## Task prompt:
Would you return the lines between the one holding "gameStarted : bool;" and the one holding "(** [names.includes(u)] *)", inclusive, and only those, exactly as they stand in the listing below?
-=-=-
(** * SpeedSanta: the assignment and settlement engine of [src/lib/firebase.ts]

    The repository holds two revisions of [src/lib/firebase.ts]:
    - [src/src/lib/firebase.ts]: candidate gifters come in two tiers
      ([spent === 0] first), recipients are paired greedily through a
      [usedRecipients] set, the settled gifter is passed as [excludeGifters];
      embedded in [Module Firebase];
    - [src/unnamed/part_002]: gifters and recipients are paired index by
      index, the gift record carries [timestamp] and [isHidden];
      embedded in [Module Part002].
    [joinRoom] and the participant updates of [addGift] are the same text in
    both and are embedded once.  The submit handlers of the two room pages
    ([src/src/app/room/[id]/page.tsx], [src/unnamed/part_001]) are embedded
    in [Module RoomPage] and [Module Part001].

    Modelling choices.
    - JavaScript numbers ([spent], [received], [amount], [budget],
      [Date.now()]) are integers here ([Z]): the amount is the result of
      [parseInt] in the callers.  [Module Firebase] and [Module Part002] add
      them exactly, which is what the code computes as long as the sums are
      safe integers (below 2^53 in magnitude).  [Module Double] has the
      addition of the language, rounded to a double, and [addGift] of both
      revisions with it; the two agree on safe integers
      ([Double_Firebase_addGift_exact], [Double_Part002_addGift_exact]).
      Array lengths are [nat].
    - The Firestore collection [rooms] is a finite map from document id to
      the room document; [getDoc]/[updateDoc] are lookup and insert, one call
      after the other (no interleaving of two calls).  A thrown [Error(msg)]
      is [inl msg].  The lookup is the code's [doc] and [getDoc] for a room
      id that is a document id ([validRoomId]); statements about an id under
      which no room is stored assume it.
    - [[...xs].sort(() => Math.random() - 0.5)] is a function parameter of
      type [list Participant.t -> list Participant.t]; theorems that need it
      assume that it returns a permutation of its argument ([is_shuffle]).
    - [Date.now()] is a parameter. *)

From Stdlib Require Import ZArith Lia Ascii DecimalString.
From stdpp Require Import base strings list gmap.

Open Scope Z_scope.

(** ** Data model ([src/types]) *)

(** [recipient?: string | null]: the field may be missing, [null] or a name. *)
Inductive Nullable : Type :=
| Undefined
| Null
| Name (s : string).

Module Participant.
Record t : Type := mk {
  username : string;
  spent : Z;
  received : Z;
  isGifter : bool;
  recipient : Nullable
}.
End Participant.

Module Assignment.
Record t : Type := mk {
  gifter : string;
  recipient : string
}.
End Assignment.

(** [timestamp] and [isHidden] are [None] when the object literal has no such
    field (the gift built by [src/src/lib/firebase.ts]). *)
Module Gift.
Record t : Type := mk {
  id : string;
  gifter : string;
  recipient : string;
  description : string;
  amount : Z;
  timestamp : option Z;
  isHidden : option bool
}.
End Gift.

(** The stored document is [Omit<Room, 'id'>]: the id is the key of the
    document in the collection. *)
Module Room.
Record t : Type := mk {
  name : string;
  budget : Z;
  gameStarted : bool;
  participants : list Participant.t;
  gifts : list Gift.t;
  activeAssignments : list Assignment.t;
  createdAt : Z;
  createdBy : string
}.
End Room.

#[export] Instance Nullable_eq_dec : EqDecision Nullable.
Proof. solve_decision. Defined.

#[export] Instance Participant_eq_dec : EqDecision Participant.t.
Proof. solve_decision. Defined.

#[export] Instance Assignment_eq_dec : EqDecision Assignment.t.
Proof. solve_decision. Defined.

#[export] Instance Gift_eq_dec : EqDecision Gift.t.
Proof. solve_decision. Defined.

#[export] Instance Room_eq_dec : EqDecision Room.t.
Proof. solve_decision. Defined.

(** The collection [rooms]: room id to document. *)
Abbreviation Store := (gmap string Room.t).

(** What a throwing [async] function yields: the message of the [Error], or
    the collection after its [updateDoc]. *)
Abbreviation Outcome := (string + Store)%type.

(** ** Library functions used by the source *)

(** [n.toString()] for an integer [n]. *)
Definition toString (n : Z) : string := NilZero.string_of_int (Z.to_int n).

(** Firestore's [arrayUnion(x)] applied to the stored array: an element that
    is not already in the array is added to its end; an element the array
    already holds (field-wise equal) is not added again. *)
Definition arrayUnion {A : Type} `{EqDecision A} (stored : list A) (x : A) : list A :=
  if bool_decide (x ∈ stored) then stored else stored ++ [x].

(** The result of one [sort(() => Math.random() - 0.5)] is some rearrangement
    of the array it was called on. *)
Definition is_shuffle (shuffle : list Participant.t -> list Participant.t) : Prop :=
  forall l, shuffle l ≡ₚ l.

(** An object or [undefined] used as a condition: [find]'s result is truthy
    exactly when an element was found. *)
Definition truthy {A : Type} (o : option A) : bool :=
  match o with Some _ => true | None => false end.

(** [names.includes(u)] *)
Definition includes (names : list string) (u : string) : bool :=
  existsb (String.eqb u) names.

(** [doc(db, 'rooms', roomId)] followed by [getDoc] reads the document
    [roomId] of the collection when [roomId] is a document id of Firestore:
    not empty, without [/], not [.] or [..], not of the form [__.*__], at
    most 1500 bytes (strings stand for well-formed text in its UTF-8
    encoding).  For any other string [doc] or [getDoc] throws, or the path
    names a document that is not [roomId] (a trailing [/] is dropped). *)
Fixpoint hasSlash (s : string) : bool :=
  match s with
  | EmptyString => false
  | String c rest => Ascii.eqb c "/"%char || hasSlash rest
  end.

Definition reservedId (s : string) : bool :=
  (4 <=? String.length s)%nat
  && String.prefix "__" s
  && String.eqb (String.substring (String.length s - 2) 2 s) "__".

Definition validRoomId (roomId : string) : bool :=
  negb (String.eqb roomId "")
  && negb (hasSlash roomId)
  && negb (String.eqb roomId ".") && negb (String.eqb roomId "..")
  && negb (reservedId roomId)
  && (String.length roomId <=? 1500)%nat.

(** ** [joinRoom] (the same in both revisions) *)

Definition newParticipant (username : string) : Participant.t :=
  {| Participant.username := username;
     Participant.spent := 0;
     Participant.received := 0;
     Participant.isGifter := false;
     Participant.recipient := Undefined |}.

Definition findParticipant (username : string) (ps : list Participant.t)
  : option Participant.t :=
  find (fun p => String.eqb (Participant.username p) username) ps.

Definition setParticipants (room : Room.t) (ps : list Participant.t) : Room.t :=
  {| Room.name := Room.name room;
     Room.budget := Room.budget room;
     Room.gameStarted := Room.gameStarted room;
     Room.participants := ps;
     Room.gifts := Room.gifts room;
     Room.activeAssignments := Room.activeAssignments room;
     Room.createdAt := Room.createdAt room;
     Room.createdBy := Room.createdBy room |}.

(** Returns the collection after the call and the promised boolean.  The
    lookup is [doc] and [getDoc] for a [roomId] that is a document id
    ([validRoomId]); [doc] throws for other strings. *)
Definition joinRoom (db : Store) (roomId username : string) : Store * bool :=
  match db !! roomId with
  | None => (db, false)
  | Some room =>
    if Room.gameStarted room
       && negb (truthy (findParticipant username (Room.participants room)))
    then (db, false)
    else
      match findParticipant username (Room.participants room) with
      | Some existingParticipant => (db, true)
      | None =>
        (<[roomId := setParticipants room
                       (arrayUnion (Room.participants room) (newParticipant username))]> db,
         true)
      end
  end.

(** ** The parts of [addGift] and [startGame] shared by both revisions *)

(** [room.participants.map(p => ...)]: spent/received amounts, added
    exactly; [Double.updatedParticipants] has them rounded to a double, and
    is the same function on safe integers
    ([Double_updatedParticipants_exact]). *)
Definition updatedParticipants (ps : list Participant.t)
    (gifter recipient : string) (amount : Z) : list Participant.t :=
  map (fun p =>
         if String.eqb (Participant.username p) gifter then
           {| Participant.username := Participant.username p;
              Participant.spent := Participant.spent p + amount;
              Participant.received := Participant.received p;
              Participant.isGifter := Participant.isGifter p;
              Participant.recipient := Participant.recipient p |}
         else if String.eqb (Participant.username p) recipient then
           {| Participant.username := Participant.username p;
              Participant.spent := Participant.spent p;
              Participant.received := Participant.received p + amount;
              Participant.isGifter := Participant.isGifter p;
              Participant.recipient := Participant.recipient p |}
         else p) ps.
-=-=-
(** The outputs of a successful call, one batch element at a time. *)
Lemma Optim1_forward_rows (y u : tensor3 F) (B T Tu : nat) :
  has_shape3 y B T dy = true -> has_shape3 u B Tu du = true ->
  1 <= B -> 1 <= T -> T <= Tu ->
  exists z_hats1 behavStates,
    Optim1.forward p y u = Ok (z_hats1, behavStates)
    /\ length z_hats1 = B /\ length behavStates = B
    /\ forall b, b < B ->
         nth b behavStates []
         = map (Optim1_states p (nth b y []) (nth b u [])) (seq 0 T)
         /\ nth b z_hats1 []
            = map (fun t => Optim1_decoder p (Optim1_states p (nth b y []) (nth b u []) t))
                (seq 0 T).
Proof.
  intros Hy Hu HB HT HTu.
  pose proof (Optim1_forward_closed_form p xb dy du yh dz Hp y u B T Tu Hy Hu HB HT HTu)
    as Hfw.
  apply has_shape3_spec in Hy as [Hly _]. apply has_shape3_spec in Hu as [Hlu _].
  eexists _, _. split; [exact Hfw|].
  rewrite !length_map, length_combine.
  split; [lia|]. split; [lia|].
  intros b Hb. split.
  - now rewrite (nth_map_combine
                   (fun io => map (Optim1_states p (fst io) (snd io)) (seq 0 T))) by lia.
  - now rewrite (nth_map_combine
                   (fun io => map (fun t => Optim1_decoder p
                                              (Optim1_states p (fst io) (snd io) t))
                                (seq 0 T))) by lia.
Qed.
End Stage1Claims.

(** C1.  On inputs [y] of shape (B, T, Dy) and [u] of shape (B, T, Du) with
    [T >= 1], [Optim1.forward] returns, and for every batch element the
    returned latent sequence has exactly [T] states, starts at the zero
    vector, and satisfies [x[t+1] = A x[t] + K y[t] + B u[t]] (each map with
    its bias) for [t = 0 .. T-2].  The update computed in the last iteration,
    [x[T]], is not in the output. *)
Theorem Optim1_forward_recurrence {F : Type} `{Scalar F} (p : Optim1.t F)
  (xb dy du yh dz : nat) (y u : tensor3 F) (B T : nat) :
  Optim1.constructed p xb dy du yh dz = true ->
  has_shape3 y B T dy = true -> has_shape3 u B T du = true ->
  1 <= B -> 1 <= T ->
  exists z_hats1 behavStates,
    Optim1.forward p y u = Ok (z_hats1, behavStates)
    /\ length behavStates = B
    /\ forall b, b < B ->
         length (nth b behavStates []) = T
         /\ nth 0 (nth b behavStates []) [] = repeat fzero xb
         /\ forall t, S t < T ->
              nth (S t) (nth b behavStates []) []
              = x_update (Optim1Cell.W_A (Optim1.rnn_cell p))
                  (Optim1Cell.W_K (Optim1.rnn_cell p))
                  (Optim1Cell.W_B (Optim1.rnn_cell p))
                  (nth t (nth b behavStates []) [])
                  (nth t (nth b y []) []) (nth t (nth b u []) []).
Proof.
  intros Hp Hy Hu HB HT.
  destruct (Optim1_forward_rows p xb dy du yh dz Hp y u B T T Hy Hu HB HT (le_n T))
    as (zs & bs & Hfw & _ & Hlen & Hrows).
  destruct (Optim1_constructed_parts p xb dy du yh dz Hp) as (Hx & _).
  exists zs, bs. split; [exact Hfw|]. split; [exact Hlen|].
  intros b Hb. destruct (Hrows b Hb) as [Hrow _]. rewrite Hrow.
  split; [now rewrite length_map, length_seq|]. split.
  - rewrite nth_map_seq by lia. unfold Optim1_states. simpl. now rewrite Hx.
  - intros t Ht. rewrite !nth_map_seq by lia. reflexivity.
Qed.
-=-=-
## Task result:
  gameStarted : bool;
  participants : list Participant.t;
  gifts : list Gift.t;
  activeAssignments : list Assignment.t;
  createdAt : Z;
  createdBy : string
}.
End Room.

#[export] Instance Nullable_eq_dec : EqDecision Nullable.
Proof. solve_decision. Defined.

#[export] Instance Participant_eq_dec : EqDecision Participant.t.
Proof. solve_decision. Defined.

#[export] Instance Assignment_eq_dec : EqDecision Assignment.t.
Proof. solve_decision. Defined.

#[export] Instance Gift_eq_dec : EqDecision Gift.t.
Proof. solve_decision. Defined.

#[export] Instance Room_eq_dec : EqDecision Room.t.
Proof. solve_decision. Defined.

(** The collection [rooms]: room id to document. *)
Abbreviation Store := (gmap string Room.t).

(** What a throwing [async] function yields: the message of the [Error], or
    the collection after its [updateDoc]. *)
Abbreviation Outcome := (string + Store)%type.

(** ** Library functions used by the source *)

(** [n.toString()] for an integer [n]. *)
Definition toString (n : Z) : string := NilZero.string_of_int (Z.to_int n).

(** Firestore's [arrayUnion(x)] applied to the stored array: an element that
    is not already in the array is added to its end; an element the array
    already holds (field-wise equal) is not added again. *)
Definition arrayUnion {A : Type} `{EqDecision A} (stored : list A) (x : A) : list A :=
  if bool_decide (x ∈ stored) then stored else stored ++ [x].

(** The result of one [sort(() => Math.random() - 0.5)] is some rearrangement
    of the array it was called on. *)
Definition is_shuffle (shuffle : list Participant.t -> list Participant.t) : Prop :=
  forall l, shuffle l ≡ₚ l.

(** An object or [undefined] used as a condition: [find]'s result is truthy
    exactly when an element was found. *)
Definition truthy {A : Type} (o : option A) : bool :=
  match o with Some _ => true | None => false end.

(** [names.includes(u)] *)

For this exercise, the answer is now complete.